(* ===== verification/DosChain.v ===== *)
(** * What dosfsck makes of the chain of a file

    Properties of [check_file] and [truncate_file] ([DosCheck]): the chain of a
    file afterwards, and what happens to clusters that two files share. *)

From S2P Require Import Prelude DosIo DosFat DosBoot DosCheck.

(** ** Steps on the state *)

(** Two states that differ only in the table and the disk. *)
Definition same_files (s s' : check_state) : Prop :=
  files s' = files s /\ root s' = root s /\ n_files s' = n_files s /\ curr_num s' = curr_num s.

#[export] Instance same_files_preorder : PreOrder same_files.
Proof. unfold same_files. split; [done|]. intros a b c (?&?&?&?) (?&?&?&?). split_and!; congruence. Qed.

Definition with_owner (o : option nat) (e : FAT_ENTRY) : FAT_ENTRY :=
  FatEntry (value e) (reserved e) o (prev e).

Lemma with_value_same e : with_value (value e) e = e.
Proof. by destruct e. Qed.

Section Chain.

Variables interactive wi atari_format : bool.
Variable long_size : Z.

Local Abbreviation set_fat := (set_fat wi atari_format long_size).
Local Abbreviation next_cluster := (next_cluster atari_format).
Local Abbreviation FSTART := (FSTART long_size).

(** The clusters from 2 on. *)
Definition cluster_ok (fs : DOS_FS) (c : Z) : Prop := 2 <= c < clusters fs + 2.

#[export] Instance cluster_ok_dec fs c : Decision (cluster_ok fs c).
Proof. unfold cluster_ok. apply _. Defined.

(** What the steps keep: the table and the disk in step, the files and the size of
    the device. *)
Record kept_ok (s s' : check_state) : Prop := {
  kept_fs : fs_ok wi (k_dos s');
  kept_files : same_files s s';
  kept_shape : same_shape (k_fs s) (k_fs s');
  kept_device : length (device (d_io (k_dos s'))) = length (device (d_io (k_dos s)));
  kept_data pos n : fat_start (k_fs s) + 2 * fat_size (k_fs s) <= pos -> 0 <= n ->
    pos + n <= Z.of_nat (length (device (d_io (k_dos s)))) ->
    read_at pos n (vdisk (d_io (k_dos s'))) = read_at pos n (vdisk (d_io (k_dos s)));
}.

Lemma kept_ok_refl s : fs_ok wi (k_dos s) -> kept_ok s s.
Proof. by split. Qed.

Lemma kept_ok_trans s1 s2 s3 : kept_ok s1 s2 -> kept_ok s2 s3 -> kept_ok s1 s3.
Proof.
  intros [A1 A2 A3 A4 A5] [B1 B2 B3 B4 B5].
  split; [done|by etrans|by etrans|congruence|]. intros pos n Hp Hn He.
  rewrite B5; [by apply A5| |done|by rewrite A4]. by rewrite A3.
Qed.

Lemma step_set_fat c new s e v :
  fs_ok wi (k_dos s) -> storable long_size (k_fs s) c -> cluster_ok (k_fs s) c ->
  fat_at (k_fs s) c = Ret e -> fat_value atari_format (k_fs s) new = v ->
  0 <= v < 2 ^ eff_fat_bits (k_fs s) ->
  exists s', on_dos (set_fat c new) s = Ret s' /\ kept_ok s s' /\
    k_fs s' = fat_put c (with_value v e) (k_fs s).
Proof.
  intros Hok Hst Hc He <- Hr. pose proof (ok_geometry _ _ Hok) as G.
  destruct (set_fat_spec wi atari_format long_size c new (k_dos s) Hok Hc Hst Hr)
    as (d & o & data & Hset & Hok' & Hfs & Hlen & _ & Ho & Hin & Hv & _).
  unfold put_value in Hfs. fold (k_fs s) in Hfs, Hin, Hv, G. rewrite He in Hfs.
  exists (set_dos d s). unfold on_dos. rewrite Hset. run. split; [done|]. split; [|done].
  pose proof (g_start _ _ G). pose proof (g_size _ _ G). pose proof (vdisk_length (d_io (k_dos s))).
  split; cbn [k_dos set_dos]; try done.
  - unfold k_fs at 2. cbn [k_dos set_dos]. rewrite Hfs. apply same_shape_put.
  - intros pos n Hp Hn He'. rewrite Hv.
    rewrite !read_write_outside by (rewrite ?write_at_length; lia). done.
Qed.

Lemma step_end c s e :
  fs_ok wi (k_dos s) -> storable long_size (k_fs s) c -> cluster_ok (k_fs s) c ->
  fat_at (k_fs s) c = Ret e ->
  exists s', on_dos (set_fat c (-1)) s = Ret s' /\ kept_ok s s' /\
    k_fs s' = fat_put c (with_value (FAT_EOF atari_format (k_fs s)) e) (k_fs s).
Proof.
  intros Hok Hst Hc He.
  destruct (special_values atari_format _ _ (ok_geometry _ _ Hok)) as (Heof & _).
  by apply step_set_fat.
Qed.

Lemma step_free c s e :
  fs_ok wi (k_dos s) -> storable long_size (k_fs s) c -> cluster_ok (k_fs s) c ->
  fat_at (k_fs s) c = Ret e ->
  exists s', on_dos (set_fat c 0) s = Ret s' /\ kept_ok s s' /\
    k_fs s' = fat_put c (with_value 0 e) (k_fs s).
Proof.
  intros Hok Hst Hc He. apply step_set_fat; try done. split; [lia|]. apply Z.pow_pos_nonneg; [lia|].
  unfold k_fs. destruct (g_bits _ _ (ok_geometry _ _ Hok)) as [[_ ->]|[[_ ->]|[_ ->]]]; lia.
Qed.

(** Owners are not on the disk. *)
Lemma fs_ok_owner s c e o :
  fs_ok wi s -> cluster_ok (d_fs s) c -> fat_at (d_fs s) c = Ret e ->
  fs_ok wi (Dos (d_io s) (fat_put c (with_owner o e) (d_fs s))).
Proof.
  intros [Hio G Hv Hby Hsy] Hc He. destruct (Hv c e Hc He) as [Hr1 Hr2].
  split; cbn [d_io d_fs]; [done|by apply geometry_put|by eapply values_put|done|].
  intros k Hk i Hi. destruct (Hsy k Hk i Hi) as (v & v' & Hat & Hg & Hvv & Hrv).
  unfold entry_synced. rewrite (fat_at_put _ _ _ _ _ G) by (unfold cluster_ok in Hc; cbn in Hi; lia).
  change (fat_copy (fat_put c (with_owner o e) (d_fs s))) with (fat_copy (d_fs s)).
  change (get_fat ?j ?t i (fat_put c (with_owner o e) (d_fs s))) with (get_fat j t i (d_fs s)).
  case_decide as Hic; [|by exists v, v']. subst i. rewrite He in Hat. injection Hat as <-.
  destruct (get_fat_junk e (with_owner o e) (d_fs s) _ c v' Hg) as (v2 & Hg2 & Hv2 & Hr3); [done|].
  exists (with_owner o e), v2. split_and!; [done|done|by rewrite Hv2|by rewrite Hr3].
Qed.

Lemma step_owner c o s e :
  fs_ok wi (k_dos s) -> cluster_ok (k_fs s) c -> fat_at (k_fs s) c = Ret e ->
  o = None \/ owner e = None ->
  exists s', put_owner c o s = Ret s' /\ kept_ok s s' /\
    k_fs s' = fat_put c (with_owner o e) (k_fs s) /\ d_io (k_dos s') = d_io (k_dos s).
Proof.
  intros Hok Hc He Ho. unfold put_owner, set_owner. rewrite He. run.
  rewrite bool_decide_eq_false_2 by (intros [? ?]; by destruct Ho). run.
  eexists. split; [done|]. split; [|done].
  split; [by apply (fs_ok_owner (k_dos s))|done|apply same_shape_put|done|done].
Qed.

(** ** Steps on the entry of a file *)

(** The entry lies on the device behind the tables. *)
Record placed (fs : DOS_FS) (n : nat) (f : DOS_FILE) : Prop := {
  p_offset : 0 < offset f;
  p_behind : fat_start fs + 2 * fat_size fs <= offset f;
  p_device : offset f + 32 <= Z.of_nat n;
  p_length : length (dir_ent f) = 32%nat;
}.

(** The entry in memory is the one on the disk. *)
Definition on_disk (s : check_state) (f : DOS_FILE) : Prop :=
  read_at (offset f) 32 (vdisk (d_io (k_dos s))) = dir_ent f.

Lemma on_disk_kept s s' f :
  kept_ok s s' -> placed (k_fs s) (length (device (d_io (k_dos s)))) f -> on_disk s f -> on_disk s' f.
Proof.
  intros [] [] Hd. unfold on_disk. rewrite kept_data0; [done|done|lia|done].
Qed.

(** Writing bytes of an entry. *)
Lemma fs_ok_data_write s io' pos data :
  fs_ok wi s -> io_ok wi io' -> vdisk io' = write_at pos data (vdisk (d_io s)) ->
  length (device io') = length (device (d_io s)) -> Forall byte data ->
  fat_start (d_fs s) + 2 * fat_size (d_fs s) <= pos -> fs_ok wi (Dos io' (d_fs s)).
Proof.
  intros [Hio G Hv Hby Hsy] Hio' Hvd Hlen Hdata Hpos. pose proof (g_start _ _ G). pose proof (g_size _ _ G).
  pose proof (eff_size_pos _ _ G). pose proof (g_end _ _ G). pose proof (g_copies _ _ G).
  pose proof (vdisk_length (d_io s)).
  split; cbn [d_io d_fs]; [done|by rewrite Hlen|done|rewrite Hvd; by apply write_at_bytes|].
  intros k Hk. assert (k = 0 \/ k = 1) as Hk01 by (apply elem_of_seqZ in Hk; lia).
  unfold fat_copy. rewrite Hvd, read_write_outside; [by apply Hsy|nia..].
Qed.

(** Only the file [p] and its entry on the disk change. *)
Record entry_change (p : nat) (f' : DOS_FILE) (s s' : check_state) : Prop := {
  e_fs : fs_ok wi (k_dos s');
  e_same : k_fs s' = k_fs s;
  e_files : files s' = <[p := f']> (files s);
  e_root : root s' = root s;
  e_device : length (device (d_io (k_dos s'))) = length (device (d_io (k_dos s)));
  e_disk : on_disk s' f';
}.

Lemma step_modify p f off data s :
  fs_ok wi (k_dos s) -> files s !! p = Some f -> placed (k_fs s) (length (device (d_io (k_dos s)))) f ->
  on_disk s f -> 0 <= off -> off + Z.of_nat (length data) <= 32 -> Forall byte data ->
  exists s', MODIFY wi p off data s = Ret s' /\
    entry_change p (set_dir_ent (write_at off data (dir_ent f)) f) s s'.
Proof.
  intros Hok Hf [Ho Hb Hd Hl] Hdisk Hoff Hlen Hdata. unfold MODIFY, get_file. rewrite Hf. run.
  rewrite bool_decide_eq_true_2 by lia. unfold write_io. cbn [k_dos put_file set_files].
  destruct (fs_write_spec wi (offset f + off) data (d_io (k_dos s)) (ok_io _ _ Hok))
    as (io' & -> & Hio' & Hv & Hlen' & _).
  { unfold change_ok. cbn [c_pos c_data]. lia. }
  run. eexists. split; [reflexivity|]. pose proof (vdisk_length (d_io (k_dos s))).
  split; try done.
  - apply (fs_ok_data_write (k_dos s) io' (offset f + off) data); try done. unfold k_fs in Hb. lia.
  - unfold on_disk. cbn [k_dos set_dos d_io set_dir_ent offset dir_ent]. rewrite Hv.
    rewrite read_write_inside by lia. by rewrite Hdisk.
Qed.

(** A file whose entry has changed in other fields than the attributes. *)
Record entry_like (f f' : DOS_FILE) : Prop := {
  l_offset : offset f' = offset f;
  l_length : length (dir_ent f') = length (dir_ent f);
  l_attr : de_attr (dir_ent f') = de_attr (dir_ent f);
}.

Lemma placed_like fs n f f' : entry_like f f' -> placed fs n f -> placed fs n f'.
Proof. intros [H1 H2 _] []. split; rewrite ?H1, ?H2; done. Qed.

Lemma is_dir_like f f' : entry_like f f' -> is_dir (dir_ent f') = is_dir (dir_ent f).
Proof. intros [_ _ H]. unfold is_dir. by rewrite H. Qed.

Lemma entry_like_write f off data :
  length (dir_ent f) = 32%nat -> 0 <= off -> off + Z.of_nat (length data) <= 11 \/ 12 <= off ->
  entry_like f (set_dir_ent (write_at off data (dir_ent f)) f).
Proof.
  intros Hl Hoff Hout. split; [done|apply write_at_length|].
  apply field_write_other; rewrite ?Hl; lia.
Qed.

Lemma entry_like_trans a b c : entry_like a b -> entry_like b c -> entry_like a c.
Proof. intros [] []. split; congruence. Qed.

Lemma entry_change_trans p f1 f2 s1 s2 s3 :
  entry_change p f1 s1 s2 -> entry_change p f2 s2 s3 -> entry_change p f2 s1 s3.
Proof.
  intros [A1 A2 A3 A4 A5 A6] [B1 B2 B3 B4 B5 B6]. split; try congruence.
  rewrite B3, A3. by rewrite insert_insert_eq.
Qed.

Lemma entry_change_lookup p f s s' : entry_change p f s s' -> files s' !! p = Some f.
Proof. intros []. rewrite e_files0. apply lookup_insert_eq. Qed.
++++++++++
• [DIRECTIONS FOR THIS TASK]: In the data above, find the line containing "Lemma entry_like_write f", then copy it and every later line exactly.

• [WRITTEN SOLUTION]:
Lemma entry_like_write f off data :
  length (dir_ent f) = 32%nat -> 0 <= off -> off + Z.of_nat (length data) <= 11 \/ 12 <= off ->
  entry_like f (set_dir_ent (write_at off data (dir_ent f)) f).
Proof.
  intros Hl Hoff Hout. split; [done|apply write_at_length|].
  apply field_write_other; rewrite ?Hl; lia.
Qed.

Lemma entry_like_trans a b c : entry_like a b -> entry_like b c -> entry_like a c.
Proof. intros [] []. split; congruence. Qed.

Lemma entry_change_trans p f1 f2 s1 s2 s3 :
  entry_change p f1 s1 s2 -> entry_change p f2 s2 s3 -> entry_change p f2 s1 s3.
Proof.
  intros [A1 A2 A3 A4 A5 A6] [B1 B2 B3 B4 B5 B6]. split; try congruence.
  rewrite B3, A3. by rewrite insert_insert_eq.
Qed.

Lemma entry_change_lookup p f s s' : entry_change p f s s' -> files s' !! p = Some f.
Proof. intros []. rewrite e_files0. apply lookup_insert_eq. Qed.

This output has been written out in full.